Últimamente había conocido a una chica que se parecía un poco a Regina, pero cuando estaba con ella, no sentía lo mismo que antes. Solía molestarle que ella estuviera siempre tras él, pero ahora, por más que lo intentara, no podía recuperar esa sensación. A veces, mirando a Regina, pensaba en llevársela a la fuerza. Sin importar si ella quería o no, se la llevaría y la mantendría encerrada, solo para él.
"Regi, ¿esas palabras no estarán dirigidas a alguien en particular?" Preguntó Noa, acercándose a ella con una expresión traviesa.

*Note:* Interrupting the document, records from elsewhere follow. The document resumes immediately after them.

Lemma newest_all n l : (length l <= n)%nat -> newest n l = l.
Proof. intros H; unfold newest; by replace (length l - n)%nat with 0%nat by lia. Qed.
Lemma length_newest n l : (length (newest n l) <= n)%nat.
Proof. unfold newest; rewrite length_drop; lia. Qed.
Lemma newest_app n l k : newest n (newest n l ++ k) = newest n (l ++ k).
Proof.
  unfold newest; rewrite !length_app, length_drop.
  destruct (decide (length l <= n)%nat) as [Hl|Hl]; [by replace (length l - n)%nat with 0%nat by lia; rewrite drop_0, Nat.sub_0_r|].
  replace (length l - (length l - n))%nat with n by lia.
  rewrite !drop_app, length_drop, drop_drop; f_equal; f_equal; lia.
Qed.
Lemma Add_newest cmd h n : Z.of_nat n = maxSize h -> (length (entries h) <= n)%nat ->
  Add cmd h = set_entries (newest n (entries h ++ [cmd])) h.
Proof.
  intros Hn Hl; unfold Add, newest, llen; rewrite length_app, <- Hn; cbn [length]; f_equal.
  destruct (Z.ltb_spec (Z.of_nat n) (Z.of_nat (length (entries h) + 1))).
  - f_equal; lia.
  - by replace (length (entries h) + 1 - n)%nat with 0%nat by lia.
Qed.
(** The loop ends on every input, and keeps the newest commands. *)
Lemma run_history ending pieces h n : Z.of_nat n = maxSize h -> (length (entries h) <= n)%nat ->
  after (run ending pieces h) = set_entries (newest n (entries h ++ commands_of pieces)) h.
Proof.
  revert h; induction pieces as [|p pieces IH]; intros h Hn Hl; cbn [run prepend after commands_of].
  { rewrite app_nil_r, newest_all by done; destruct h, ending; done. }
  destruct pieces as [|q pieces]; [rewrite app_nil_r, newest_all by done; destruct h, ending; done|].
  set (line := TrimSpace (p +:+ String nl "")); destruct (String.eqb line ""); [by apply IH|].
  rewrite (Add_newest line h n Hn Hl); destruct (_ || _); cbn [after]; [done|]; cbn [execute].
  rewrite IH; cbn [set_entries entries maxSize file]; [|done|apply length_newest].
  by rewrite newest_app, <- app_assoc.
Qed.

(** ** Lines that survive the file *)
Definition plain_entry (e : string) : Prop := without nl e = true /\ HasSuffix e (String cr "") = false.
Lemma trim_left_piece p k : without nl p = true ->
  trim_left_from (p +:+ String nl "") k = "" \/ exists p', without nl p' = true /\ trim_left_from (p +:+ String nl "") k = p' +:+ String nl "".
Proof.
  revert k; induction p as [|a p IH]; intros k.
  { intros _; left; by destruct k. }
  change (String a p +:+ String nl "") with (String a (p +:+ String nl "")); intros Hp; pose proof Hp as [Ha Hp']%andb_true_iff.
  cbn [trim_left_from]; destruct k; [|by apply IH]; case_match; [|by apply IH]; right; by exists (String a p).
Qed.
Lemma trim_right_piece p k : without nl p = true -> without nl (trim_right_from (p +:+ String nl "") k) = true.
Proof.
  revert k; induction p as [|a p IH]; intros k; [by destruct k|].
  change (String a p +:+ String nl "") with (String a (p +:+ String nl "")); intros [Ha Hp]%andb_true_iff.
  assert (forall r, without nl r = true -> without nl (String a r) = true) as Hc by (intros r Hr; apply andb_true_iff; by split).
  cbn [trim_right_from]; destruct k; [case_match|]; case_match; try done; apply Hc, IH, Hp.
Qed.
Lemma trim_right_cr s k t : trim_right_from s k <> t +:+ String cr "".
Proof.
  revert k t; induction s as [|a s IH]; intros k t; cbn [trim_right_from]; [by destruct t|].
  assert (forall j b, (if String.eqb (trim_right_from s j) "" && b then "" else String a (trim_right_from s j)) = t +:+ String cr "" ->
    b = false /\ a = cr) as Hk.
  { intros j b; destruct (String.eqb_spec (trim_right_from s j) "") as [He|He]; [destruct b|]; cbn [andb].
    - by destruct t.
    - rewrite He; destruct t as [|c t]; [by intros [= ->]|]; by destruct t.
    - destruct t as [|c t]; [by intros [= -> ?]|]; intros [= -> ?]; by destruct (IH j t). }
  destruct k; [case_match eqn:Hs|]; intros [? ->]%Hk; try done; by cbn in Hs.
Qed.
Lemma TrimSpace_plain_entry p : without nl p = true -> plain_entry (TrimSpace (p +:+ String nl "")).
Proof.
  intros Hp; unfold TrimSpace; split.
  - destruct (trim_left_piece p 0 Hp) as [->|(p' & Hp' & ->)]; [done|by apply trim_right_piece].
  - destruct (HasSuffix _ _) eqn:Hs; [|done]; apply HasSuffix_inv in Hs as [t Ht]; by apply trim_right_cr in Ht.
Qed.
Lemma Split_without c s : Forall (fun p => without c p = true) (Split s c).
Proof.
  induction s as [|a s IH]; cbn [Split]; [by repeat constructor|]; destruct (Ascii.eqb a c) eqn:Ha; [by constructor|].
  destruct (Split s c) as [|p ps]; [repeat constructor|apply Forall_cons in IH as [Hp Hps]; constructor; [|done]];
    apply andb_true_iff; split; [by rewrite Ha|done|by rewrite Ha|done].
Qed.
Lemma commands_plain pieces : Forall (fun p => without nl p = true) pieces -> Forall plain_entry (commands_of pieces).
Proof.
  induction 1 as [|p pieces Hp Hps IH]; cbn [commands_of]; [constructor|]; destruct pieces as [|q pieces]; [constructor|].
  pose proof (TrimSpace_plain_entry p Hp); repeat case_match; eauto using Forall_cons_2, Forall_nil_2.
Qed.
Lemma scan_cons p q qs : scan_pieces (p :: q :: qs) =
  if MaxScanTokenSize <=? slen p then ([], Some ErrTooLong) else let '(l, err) := scan_pieces (q :: qs) in (dropCR p :: l, err).
Proof. done. Qed.
Lemma scan_entries l : Forall plain_entry l -> Forall (fun e => slen e < MaxScanTokenSize) l ->
  scan_lines (fst (write_entries (fun _ => None) 0 l)) = (l, None).
Proof.
  unfold scan_lines; generalize 0%nat; intros i Hp Hs; revert i; induction l as [|e l IH]; intros i; [done|].
  apply Forall_cons in Hp as [[Hn Hc] Hp]; apply Forall_cons in Hs as [He Hs]; specialize (IH Hp Hs (S i)); cbn [write_entries].
  destruct (write_entries _ _ _) as [text err]; cbn [fst] in IH |- *; rewrite Split_app by done.
  destruct (Split text nl) as [|q qs] eqn:Hq; [by destruct text; cbn in Hq; repeat case_match|].
  rewrite scan_cons, (proj2 (Z.leb_gt _ _) He), IH.
  unfold dropCR; by rewrite Hc.
Qed.

Lemma write_ok i l : write_entries (fun _ => None) i l = (fst (write_entries (fun _ => None) i l), None).
Proof. revert i; induction l as [|e l IH]; intros i; cbn [write_entries]; [done|]; by rewrite IH. Qed.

"No me refería a nadie en específico, solo compartía mi opinión. Lo que no quiero, normalmente lo dejo ir," Regina sonrió, "Sobrina, no te lo tomes a mal, solo lo digo como comentario. A veces lo que alguien no quiere, otro lo considera un tesoro. Las personas son diferentes, ¿no?"
Con esas palabras, el rostro de Vanesa se tornó verde por el enojo, quizás antes podía consolarse pensando que no eran para ella, pero ahora estaba claro que sí.
Noa no podía contener la risa.
Vanesa estaba molesta, pero no podía desahogarse. Al ser la nueva integrante de la familia, no había nadie que la apoyara, así que solo podía aguantarse.